[Recorded data]
____
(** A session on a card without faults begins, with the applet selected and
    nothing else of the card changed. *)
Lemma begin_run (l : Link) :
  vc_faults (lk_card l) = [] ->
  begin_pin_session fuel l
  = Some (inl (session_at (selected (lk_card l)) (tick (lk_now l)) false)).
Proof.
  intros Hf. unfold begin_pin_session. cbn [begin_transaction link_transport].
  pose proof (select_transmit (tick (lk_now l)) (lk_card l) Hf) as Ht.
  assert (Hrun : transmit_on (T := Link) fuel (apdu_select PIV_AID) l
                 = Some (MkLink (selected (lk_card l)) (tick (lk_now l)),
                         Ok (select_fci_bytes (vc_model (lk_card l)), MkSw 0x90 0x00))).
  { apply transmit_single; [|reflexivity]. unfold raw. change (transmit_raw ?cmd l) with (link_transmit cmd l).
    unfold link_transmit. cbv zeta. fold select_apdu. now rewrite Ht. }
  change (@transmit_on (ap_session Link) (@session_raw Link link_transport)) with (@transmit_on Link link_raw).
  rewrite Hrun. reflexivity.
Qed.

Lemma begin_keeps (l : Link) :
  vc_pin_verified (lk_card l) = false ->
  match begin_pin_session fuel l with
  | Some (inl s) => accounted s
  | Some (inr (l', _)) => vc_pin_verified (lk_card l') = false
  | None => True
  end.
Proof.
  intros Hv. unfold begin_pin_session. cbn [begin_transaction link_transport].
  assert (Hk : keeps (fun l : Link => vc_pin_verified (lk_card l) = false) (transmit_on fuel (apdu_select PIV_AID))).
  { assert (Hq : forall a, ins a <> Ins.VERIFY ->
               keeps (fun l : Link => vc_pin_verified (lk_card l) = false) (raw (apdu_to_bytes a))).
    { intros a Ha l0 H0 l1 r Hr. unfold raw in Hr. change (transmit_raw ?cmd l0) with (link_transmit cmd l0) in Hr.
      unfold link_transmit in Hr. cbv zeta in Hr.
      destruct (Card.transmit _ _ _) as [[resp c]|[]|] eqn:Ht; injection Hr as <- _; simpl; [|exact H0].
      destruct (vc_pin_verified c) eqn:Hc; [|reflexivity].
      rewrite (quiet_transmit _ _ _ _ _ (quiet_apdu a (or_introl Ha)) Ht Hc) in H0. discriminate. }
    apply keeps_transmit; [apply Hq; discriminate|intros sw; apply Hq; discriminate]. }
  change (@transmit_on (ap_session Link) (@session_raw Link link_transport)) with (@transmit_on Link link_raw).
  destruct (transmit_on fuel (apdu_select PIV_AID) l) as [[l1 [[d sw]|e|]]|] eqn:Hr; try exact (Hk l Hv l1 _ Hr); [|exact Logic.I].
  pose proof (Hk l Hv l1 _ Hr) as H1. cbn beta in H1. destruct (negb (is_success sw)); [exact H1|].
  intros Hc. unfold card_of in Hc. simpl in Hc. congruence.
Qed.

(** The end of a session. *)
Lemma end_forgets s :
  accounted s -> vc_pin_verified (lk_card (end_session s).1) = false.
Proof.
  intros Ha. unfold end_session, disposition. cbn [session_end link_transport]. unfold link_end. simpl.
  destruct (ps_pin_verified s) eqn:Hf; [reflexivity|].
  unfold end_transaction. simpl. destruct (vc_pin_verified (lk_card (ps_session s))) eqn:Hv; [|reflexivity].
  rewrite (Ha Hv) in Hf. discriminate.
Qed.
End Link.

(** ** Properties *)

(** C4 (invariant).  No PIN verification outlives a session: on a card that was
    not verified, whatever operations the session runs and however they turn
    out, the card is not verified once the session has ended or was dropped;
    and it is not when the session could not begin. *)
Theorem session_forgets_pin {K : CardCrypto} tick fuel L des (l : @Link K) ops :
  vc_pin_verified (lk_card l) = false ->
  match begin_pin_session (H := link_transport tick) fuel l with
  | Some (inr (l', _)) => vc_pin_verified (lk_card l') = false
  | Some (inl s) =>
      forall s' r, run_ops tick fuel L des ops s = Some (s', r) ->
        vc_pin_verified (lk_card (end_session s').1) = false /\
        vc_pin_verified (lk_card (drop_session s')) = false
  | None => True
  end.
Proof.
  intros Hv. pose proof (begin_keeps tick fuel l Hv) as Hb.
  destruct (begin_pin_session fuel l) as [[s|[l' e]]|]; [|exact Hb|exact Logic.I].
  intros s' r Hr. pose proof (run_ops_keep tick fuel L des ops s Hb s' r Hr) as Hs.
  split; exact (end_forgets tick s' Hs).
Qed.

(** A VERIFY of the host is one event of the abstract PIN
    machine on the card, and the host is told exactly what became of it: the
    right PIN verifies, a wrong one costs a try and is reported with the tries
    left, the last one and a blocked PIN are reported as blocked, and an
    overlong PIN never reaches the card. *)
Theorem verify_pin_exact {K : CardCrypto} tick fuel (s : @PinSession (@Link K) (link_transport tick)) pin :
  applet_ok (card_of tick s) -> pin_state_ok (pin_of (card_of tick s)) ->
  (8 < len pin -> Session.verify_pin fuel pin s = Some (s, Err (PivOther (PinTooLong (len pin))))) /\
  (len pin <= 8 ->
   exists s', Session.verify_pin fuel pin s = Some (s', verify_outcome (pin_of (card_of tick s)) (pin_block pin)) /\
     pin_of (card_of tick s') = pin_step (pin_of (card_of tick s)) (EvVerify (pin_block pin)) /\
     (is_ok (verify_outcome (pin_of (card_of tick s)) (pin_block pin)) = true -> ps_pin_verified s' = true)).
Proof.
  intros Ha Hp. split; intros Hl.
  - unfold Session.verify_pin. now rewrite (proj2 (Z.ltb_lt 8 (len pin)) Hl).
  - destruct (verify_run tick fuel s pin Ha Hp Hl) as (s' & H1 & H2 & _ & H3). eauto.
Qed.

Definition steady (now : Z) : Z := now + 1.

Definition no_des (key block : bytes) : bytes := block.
____
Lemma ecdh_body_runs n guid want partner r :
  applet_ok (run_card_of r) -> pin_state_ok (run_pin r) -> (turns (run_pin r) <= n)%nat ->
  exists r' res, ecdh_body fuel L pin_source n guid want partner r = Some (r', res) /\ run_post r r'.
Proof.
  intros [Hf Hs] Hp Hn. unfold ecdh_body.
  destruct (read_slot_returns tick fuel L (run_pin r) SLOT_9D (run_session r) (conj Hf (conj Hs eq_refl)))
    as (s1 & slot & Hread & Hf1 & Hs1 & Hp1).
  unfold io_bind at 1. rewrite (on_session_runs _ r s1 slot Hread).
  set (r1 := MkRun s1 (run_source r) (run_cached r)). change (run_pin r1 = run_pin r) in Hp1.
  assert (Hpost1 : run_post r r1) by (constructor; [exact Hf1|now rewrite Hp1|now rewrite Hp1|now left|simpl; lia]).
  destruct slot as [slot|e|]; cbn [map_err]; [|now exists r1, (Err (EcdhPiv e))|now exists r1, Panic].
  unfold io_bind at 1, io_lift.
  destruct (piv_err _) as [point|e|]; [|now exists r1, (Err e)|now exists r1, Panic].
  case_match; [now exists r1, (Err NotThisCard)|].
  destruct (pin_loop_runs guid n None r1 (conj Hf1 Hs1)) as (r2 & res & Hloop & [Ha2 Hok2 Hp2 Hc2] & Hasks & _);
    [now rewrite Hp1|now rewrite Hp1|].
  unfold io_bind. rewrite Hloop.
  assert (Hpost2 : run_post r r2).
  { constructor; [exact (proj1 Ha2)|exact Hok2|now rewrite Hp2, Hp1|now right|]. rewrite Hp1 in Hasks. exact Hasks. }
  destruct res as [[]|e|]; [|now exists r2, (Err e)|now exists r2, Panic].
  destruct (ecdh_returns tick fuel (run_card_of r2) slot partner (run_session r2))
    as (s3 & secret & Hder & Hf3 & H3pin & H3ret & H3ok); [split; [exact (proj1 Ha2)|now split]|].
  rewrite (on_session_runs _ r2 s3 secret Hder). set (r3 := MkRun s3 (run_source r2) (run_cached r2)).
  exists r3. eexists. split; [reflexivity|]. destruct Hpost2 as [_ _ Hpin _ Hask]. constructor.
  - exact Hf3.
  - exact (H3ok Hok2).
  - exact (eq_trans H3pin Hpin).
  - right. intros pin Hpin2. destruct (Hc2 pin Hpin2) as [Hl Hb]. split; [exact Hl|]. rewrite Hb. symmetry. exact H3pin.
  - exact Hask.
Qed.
____
* **About this exercise**:
Only the lines above starting with the one with "(** A session" and going through the one with "Ok (select_fci_bytes (vc_model" are to be copied, word for word and with both ends kept.

* **Answer for this exercise**:
(** A session on a card without faults begins, with the applet selected and
    nothing else of the card changed. *)
Lemma begin_run (l : Link) :
  vc_faults (lk_card l) = [] ->
  begin_pin_session fuel l
  = Some (inl (session_at (selected (lk_card l)) (tick (lk_now l)) false)).
Proof.
  intros Hf. unfold begin_pin_session. cbn [begin_transaction link_transport].
  pose proof (select_transmit (tick (lk_now l)) (lk_card l) Hf) as Ht.
  assert (Hrun : transmit_on (T := Link) fuel (apdu_select PIV_AID) l
                 = Some (MkLink (selected (lk_card l)) (tick (lk_now l)),
                         Ok (select_fci_bytes (vc_model (lk_card l)), MkSw 0x90 0x00))).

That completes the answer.